____ SOURCE MATERIAL

(** A call nested in [downloadDirectory (S fuel) owner repo path ref],
    started after [h], fails after [h'] with [e]: the listing of [path],
    or, the listing and the entries before [item] done, the fetch of the
    file [item] or the walk of the directory [item]. *)
Inductive fails_inside (fuel : nat) (path : option string) (h : History)
    : History -> GitHubError -> Prop :=
| listing_fails h' e :
    getRepositoryContents remote owner repo (Some (path_or_root path)) ref h = (h', Thrown e) ->
    fails_inside fuel path h h' e
| file_fails h1 contents before item after h2 files h' e :
    getRepositoryContents remote owner repo (Some (path_or_root path)) ref h
    = (h1, Returned contents) ->
    contents = before ++ item :: after ->
    downloadItems remote base64_to_utf8
      (fun p => downloadDirectory remote base64_to_utf8 fuel owner repo
                  (Some p) ref)
      owner repo ref before [] h1 = (h2, Returned files) ->
    dc_type item = file ->
    downloadFile remote base64_to_utf8 owner repo (dc_path item) ref h2
    = (h', Thrown e) ->
    fails_inside fuel path h h' e
| directory_fails h1 contents before item after h2 files h' e :
    getRepositoryContents remote owner repo (Some (path_or_root path)) ref h
    = (h1, Returned contents) ->
    contents = before ++ item :: after ->
    downloadItems remote base64_to_utf8
      (fun p => downloadDirectory remote base64_to_utf8 fuel owner repo
                  (Some p) ref)
      owner repo ref before [] h1 = (h2, Returned files) ->
    dc_type item = dir ->
    downloadDirectory remote base64_to_utf8 fuel owner repo
      (Some (dc_path item)) ref h2 = (h', Thrown e) ->
    fails_inside fuel path h h' e.

End Serving.
(** * TreeView: node registry, search filter, paginator and selection tracker

    A shallow embedding of the data operations of [src/index.js] (class
    [TreeView]); the DOM construction, styling and event wiring are left out.

    Modelling conventions.
    - A JavaScript object of the forest is a [node]: an object identity
      [oid] (its address), its own properties other than [children] in
      insertion order ([props]), and the [children] property ([kids],
      [None] when the property is absent) together with the number of own
      properties that precede it ([kpos]), which [JSON.stringify] needs.
    - Property values are the scalars [value]; numbers are integers, of a
      size that JavaScript holds exactly and prints in decimal, and strings
      are sequences of code units below 256 (Latin-1).  Property names are
      not array indices (JavaScript would enumerate those first).
    - The [children] property of a record handed in is absent or an array
      of nodes.  [kids = None] also stands for the property with the value
      [undefined] that [updateNodeByInternalId] leaves on a leaf; it is
      created after [_internalId], behind the ten characters that the
      derived key keeps of the serialisation.
    - An in-place mutation of a node of the forest is a functional update
      of the forest at that node; this agrees with JavaScript when every
      object occurs once in the forest ([NoDup] of the object identities),
      which the theorems that depend on it assume.  A [children] array has
      no identity of its own here: an array with elements is shared by two
      nodes only if its elements occur twice, and the theorems on a push
      into a children array leave the empty array out.
    - The maps of the registry hold references, here object identities.
    - [Date.now()], [Math.random()] and the allocation of objects are
      effects: the state carries the two oracles, the number of draws made
      and the next free object identity.
    - An exception is the result [Throw], with the state reached when it
      was raised. *)

From Stdlib Require Import ZArith QArith Qround DecimalString Ascii String.
From stdpp Require Import gmap strings list fin_maps.

Set Warnings "-register-all,-abstract-large-number,-clear-no-such-hyp".
#[local] Open Scope Z_scope.

(** ** JavaScript values and strings *)

Inductive value : Type :=
| VUndef
| VNull
| VBool (b : bool)
| VNum (z : Z)
| VStr (s : string).

#[global] Instance value_eq_dec : EqDecision value.
Proof. solve_decision. Defined.

Definition value_enc (v : value) : unit + (unit + (bool + (Z + string))) :=
  match v with
  | VUndef => inl tt
  | VNull => inr (inl tt)
  | VBool b => inr (inr (inl b))
  | VNum z => inr (inr (inr (inl z)))
  | VStr s => inr (inr (inr (inr s)))
  end.

Definition value_dec (x : unit + (unit + (bool + (Z + string)))) : value :=
  match x with
  | inl _ => VUndef
  | inr (inl _) => VNull
  | inr (inr (inl b)) => VBool b
  | inr (inr (inr (inl z))) => VNum z
  | inr (inr (inr (inr s))) => VStr s
  end.

#[global] Instance value_countable : Countable value.
Proof. apply (inj_countable' value_enc value_dec). by intros []. Defined.

(** [ToBoolean]. *)
Definition truthy (v : value) : bool :=
  match v with
  | VUndef | VNull => false
  | VBool b => b
  | VNum z => negb (z =? 0)
  | VStr EmptyString => false
  | VStr _ => true
  end.

(** [a || b] on values. *)
Definition js_or (a b : value) : value := if truthy a then a else b.

Definition is_upper (c : ascii) : bool :=
  let n := nat_of_ascii c in ((65 <=? n) && (n <=? 90))%nat.
Definition is_lower (c : ascii) : bool :=
  let n := nat_of_ascii c in ((97 <=? n) && (n <=? 122))%nat.
Definition is_digit (c : ascii) : bool :=
  let n := nat_of_ascii c in ((48 <=? n) && (n <=? 57))%nat.

(** The character class [a-zA-Z0-9]. *)
Definition is_alnum (c : ascii) : bool := is_lower c || is_upper c || is_digit c.

(** The lower-case form of a code unit: the letters [A-Z] and the upper-case
    letters of Latin-1 (U+00C0 to U+00DE, the sign U+00D7 apart). *)
Definition is_upper_latin1 (c : ascii) : bool :=
  let n := nat_of_ascii c in ((192 <=? n) && (n <=? 222) && negb (n =? 215))%nat.

Definition lower_char (c : ascii) : ascii :=
  if is_upper c || is_upper_latin1 c then ascii_of_nat (nat_of_ascii c + 32) else c.

(** [String.prototype.toLowerCase]. *)
Fixpoint toLowerCase (s : string) : string :=
  match s with
  | EmptyString => EmptyString
  | String c s' => String (lower_char c) (toLowerCase s')
  end.

(** [s.includes(t)]: [t] occurs in [s] as a contiguous substring. *)
Fixpoint includes (s t : string) : bool :=
  String.prefix t s ||
  match s with
  | EmptyString => false
  | String _ s' => includes s' t
  end.

(** [s.replace(/[^a-zA-Z0-9]/g, '')]. *)
Fixpoint strip_non_alnum (s : string) : string :=
  match s with
  | EmptyString => EmptyString
  | String c s' =>
      if is_alnum c then String c (strip_non_alnum s') else strip_non_alnum s'
  end.

(** [xs.join(sep)]. *)
Fixpoint join (sep : string) (xs : list string) : string :=
  match xs with
  | [] => EmptyString
  | [x] => x
  | x :: xs' => x +:+ sep +:+ join sep xs'
  end.

Definition dquote : string := String "034" EmptyString.
Definition backslash : string := String "092" EmptyString.

Definition hex_digit (n : nat) : string :=
  String.substring n 1 "0123456789abcdef".
Lemma animate_keeps_pool_size (canvas : Canvas) (data : option WindyWeatherData)
    (st : State) (w : World) :
  List.length (strokes (snd (fst (animate random canvas data st w))))
  = List.length (particleSystem st)
  /\ List.length (particleSystem (fst (fst (animate random canvas data st w))))
     = List.length (particleSystem st)
  /\ currentWeatherLayer (fst (fst (animate random canvas data st w)))
     = currentWeatherLayer st.
Proof.
  unfold animate. rewrite !bind_run.
  cbn [ret fst snd strokes setParticles particleSystem currentWeatherLayer].
  rewrite !length_map, mapM_length. repeat split.
Qed.

Lemma initializeParticleSystem_keeps_layer (svc : Service) (st : State) (w : World) :
  currentWeatherLayer (fst (initializeParticleSystem random svc st w))
  = currentWeatherLayer st.
Proof.
  unfold initializeParticleSystem.
  cbn [setParticles leafletMap particleSystem].
  destruct (leafletMap st) as [center|]; [|reflexivity].
  rewrite bind_run.
  destruct (getWeatherData_emits random svc (center_lat center) (center_lng center) w)
    as [d Hd].
  rewrite Hd. rewrite bind_run. reflexivity.
Qed.

(** X27.  With the placeholder key the sample is delivered before the first
    frame, so the speed palette is never used: every frame draws one stroke
    per particle of the pool, and every stroke has the colour of the active
    layer for that one sample, whatever the particle's own speed. *)
Theorem strokes_share_the_layer_colour (svc : Service) (view : MapView)
    (canvas : Canvas) (frames : nat) (st : State) (w : World) :
  apiKey svc = placeholderKey ->
  let d := simulatedAt random (center_lat view) (center_lng view) w in
  let drawn :=
    snd (fst (animateWeatherVisualization random svc view canvas frames st w)) in
  List.length drawn = frames
  /\ Forall (fun frame =>
               List.length (strokes frame) = List.length (particleSystem st)
               /\ Forall (fun s => strokeStyle s
                                   = getLayerColor (currentWeatherLayer st) d 0)
                    (strokes frame))
       drawn.
Proof.
  intros Hkey d. cbv zeta. unfold animateWeatherVisualization. rewrite !bind_run.
  rewrite getWeatherData_without_key by exact Hkey. cbn [fst snd].
  fold d.
  set (w1 := {| cursor := 6 + cursor w; console := console w |}). clearbody w1.
  set (st1 := setParticles (particleSystem st) (Some d) st).
  assert (Hlayer : currentWeatherLayer st1 = currentWeatherLayer st) by reflexivity.
  assert (Hpool : List.length (particleSystem st1) = List.length (particleSystem st))
    by reflexivity.
  rewrite <- Hlayer, <- Hpool. clearbody st1. clear Hlayer Hpool.
  revert st1 w1. induction frames as [|frames IH]; intros st1 w1;
    [split; [reflexivity | constructor]|].
  cbn [animateFrames]. rewrite !bind_run. cbn [ret fst snd].
  destruct (animate_keeps_pool_size canvas (Some d) st1 w1) as (Hstrokes & Hlen & Hkeep).
  destruct (IH (fst (fst (animate random canvas (Some d) st1 w1)))
               (snd (animate random canvas (Some d) st1 w1))) as [IHn IHall].
  split; [cbn [List.length]; rewrite IHn; reflexivity|].
  constructor.
  - split; [exact Hstrokes|].
    unfold animate. rewrite !bind_run. cbn [ret fst snd strokes].
    apply Forall_map.
    apply (mapM_Forall (fun r => strokeStyle (snd r)
                                 = getLayerColor (currentWeatherLayer st1) d 0)).
    intros p w0. unfold stepParticle, bind, ret, MapComponent.Math_random,
      WindyWeatherService.Math_random.
    cbv beta iota zeta.
    destruct (RNum.ltb (life p) (INR (S (age p)))); cbn [fst snd strokeStyle];
      apply getLayerColor_ignores_speed.
  - rewrite <- Hkeep, <- Hlen. exact IHall.
Qed.
End ParticlesMore.

Lemma particles_stay_seeded_and_near_witness :
  let pool :=
    MapComponent.particleSystem
      (fst (fst (MapComponent.onAdd (fun _ => 0.5%R)
                   (WindyWeatherService.shipped unreachable) equator
                   (MapComponent.mkCanvas 1000 600) 3 mountedState freshWorld))) in
  Forall (fun p => (-50 <= MapComponent.x p <= INR 1000 + 50
                    /\ -50 <= MapComponent.y p <= INR 600 + 50)%R) pool.
Proof.
  apply (proj2 (@particles_stay_seeded_and_near (fun _ => 0.5%R) half_is_a_draw
                  (WindyWeatherService.shipped unreachable) equator
                  (MapComponent.mkCanvas 1000 600) 3 mountedState freshWorld)).
  lia.
Defined.

Lemma stroke_opacity_witness :
  let stroke :=
    snd (fst (MapComponent.stepParticle (fun _ => 0.5%R)
                (MapComponent.mkCanvas 1000 600) LWind None youngParticle freshWorld)) in
  (0 <= MapComponent.globalAlpha stroke < 0.9)%R.
Proof.
  apply (@stroke_opacity (fun _ => 0.5%R) (MapComponent.mkCanvas 1000 600) LWind None
           youngParticle freshWorld); cbn; Lra.lra.
Defined.

(** The pool as [initializeParticleSystem] seeds it on the mounted component,
    then two frames: each draws one stroke per particle, all in the colour of
    the wind layer. *)
Lemma strokes_share_the_layer_colour_witness :
  let seeding :=
    MapComponent.initializeParticleSystem (fun _ => 0.5%R)
      (WindyWeatherService.shipped unreachable) mountedState freshWorld in
  Forall (fun frame =>
            List.length (MapComponent.strokes frame) = MapComponent.particleCount
            /\ Forall (fun s => MapComponent.strokeStyle s
                                = MapComponent.getLayerColor LWind
                                    (simulatedAt (fun _ => 0.5%R) 0 0 (snd seeding)) 0)
                 (MapComponent.strokes frame))
    (snd (fst (MapComponent.animateWeatherVisualization (fun _ => 0.5%R)
                 (WindyWeatherService.shipped unreachable) equator
                 (MapComponent.mkCanvas 1000 600) 2 (fst seeding) (snd seeding)))).
Proof.
  intros seeding.
  pose proof (proj2 (@strokes_share_the_layer_colour (fun _ => 0.5%R)
                       (WindyWeatherService.shipped unreachable) equator
                       (MapComponent.mkCanvas 1000 600) 2
                       (fst seeding) (snd seeding) eq_refl)) as H.
  unfold seeding in H at 1 2.
  rewrite (@initializeParticleSystem_keeps_layer (fun _ => 0.5%R)) in H.
  rewrite (proj2 (@initializeParticleSystem_pool (fun _ => 0.5%R) half_is_a_draw
                    (WindyWeatherService.shipped unreachable) mountedState freshWorld))
    in H by discriminate.
  exact H.
Defined.

(** ** From two clicks to a drawn route *)

Lemma cannedRoute_layers (first last : MapComponent.Waypoint) :
  MapComponent.forEachSegment 1 0 (AppsContentComponent.cannedRoute first last)
  = Some ([MapComponent.sourceMarker (latLngOf first);
           MapComponent.destinationMarker (latLngOf last);
           MapComponent.Polyline
             (map latLngOf
                ([first] ++ AppsContentComponent.innerWaypoints ++ [last]))
             1 3437.611 409.495]
          ++ map (fun k => MapComponent.waypointMarker
                             (latLngOf (nth (5 * k)
                                          AppsContentComponent.innerWaypoints first)))
               (seq 0 10)).
Proof. reflexivity. Qed.

Lemma selectCell_keeps_map (cell : GridCell) (st : MapComponent.State) :
  MapComponent.leafletMap (fst (MapComponent.selectCell cell st))
  = MapComponent.leafletMap st
  /\ MapComponent.routeLayerGroup (fst (MapComponent.selectCell cell st))
     = MapComponent.routeLayerGroup st.
Proof.
  unfold MapComponent.selectCell.
  destruct (MapComponent.selectionMode st); split; reflexivity.
Qed.
Lemma update_first_None l :
  update_first p f l = None <-> Forall (fun x => p x = false) l.
Proof.
  induction l as [|x l IH]; simpl.
  - split; auto.
  - destruct (p x) eqn:E.
    + split; [done | intros H; inversion H; congruence].
    + rewrite fmap_None, IH, Forall_cons. naive_solver.
Qed.

Lemma update_first_Some l l' :
  update_first p f l = Some l' <->
  exists l1 x l2, l = l1 ++ x :: l2 /\ Forall (fun y => p y = false) l1 /\
                  p x = true /\ l' = l1 ++ f x :: l2.
Proof.
  revert l'. induction l as [|x l IH]; intros l'; simpl.
  - split; [done | intros ([] & ? & ? & ? & _); simplify_eq].
  - destruct (p x) eqn:E.
    + split.
      * intros [= <-]. exists [], x, l. auto.
      * intros ([|y l1] & x' & l2 & Heq & Hall & Hp & ->); simplify_eq/=; auto.
        inversion Hall; congruence.
    + split.
      * intros (t & Ht & ->)%fmap_Some.
        apply IH in Ht as (l1 & y & l2 & -> & ? & ? & ->).
        exists (x :: l1), y, l2. repeat split; auto.
      * intros ([|y l1] & x' & l2 & Heq & Hall & Hp & ->); simplify_eq/=; [congruence|].
        apply Forall_cons in Hall as [_ Hall].
        apply fmap_Some. exists (l1 ++ f x' :: l2). split; [|done].
        apply IH. eauto 10.
Qed.

Lemma update_first_length l l' :
  update_first p f l = Some l' -> length l' = length l.
Proof.
  intros (l1 & x & l2 & -> & _ & _ & ->)%update_first_Some.
  by rewrite !length_app.
Qed.

End UpdateFirst.

Lemma find_index_from_Some {A} (p : A -> bool) l i n :
  find_index_from i p l = Some n <->
  exists x, i <= n /\ l !! (n - i) = Some x /\ p x = true /\
            forall m y, m < n - i -> l !! m = Some y -> p y = false.
Proof.
  revert i n. induction l as [|x l IH]; intros i n; simpl.
  - split; [done | intros (? & _ & H & _); done].
  - destruct (p x) eqn:E.
    + split.
      * intros [= ->]. exists x. rewrite Nat.sub_diag. simpl. repeat split; auto; lia.
      * intros (y & Hle & Hy & Hp & Hall).
        destruct (n - i) as [|m] eqn:Em; simpl in *; [f_equal; lia|].
        specialize (Hall 0 x). simpl in Hall. rewrite Hall in E; try done; lia.
    + rewrite IH. split.
      * intros (y & Hle & Hy & Hp & Hall). exists y.
        replace (n - i) with (S (n - S i)) by lia. simpl. repeat split; auto; [lia|].
        intros [|m] z Hm Hz; simpl in *; [congruence|]. apply (Hall m z); [lia|done].
      * intros (y & Hle & Hy & Hp & Hall).
        destruct (n - i) as [|m] eqn:Em; simpl in *; [congruence|].
        exists y. replace (n - S i) with m by lia. repeat split; auto; [lia|].
        intros j z Hj Hz. apply (Hall (S j) z); [lia|done].
Qed.

Lemma list_alter_mid {A} (f : A -> A) (l1 : list A) x l2 :
  alter f (length l1) (l1 ++ x :: l2) = l1 ++ f x :: l2.
Proof. induction l1 as [|y l1 IH]; [done|]. simpl. f_equal. apply IH. Qed.

(** ** Automation *)

Create HintDb omnicore.
Create Rewrite HintDb omnicore.
#[export] Hint Resolve wrap64_range : omnicore.
#[export] Hint Rewrite wrap64_id using (unfold is_int64, int64_min, int64_max in *; lia) : omnicore.

(** Case analysis on the boolean tests and the matches of an executable
    definition, closing the branches that contradict the context. *)
Ltac go_cases :=
  repeat (case_match || case_bool_decide); simplify_eq/=; try done.

(** One goal per element of a closed list [H] ranges over. *)
Ltac enum_elem H :=
  match type of H with
  | ?x ∈ ?l =>
      let l' := eval vm_compute in l in
      replace l with l' in H by (vm_compute; reflexivity);
      repeat (apply elem_of_cons in H as [->|H]);
      try (by apply not_elem_of_nil in H)
  end.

________

→ **WORK REQUIRED**: Word for word, restate the entries from the first line to the line that has "file_fails h1 contents", both included, and nothing else.

→ **RESULT OF THIS TASK**:
(** A call nested in [downloadDirectory (S fuel) owner repo path ref],
    started after [h], fails after [h'] with [e]: the listing of [path],
    or, the listing and the entries before [item] done, the fetch of the
    file [item] or the walk of the directory [item]. *)
Inductive fails_inside (fuel : nat) (path : option string) (h : History)
    : History -> GitHubError -> Prop :=
| listing_fails h' e :
    getRepositoryContents remote owner repo (Some (path_or_root path)) ref h = (h', Thrown e) ->
    fails_inside fuel path h h' e
| file_fails h1 contents before item after h2 files h' e :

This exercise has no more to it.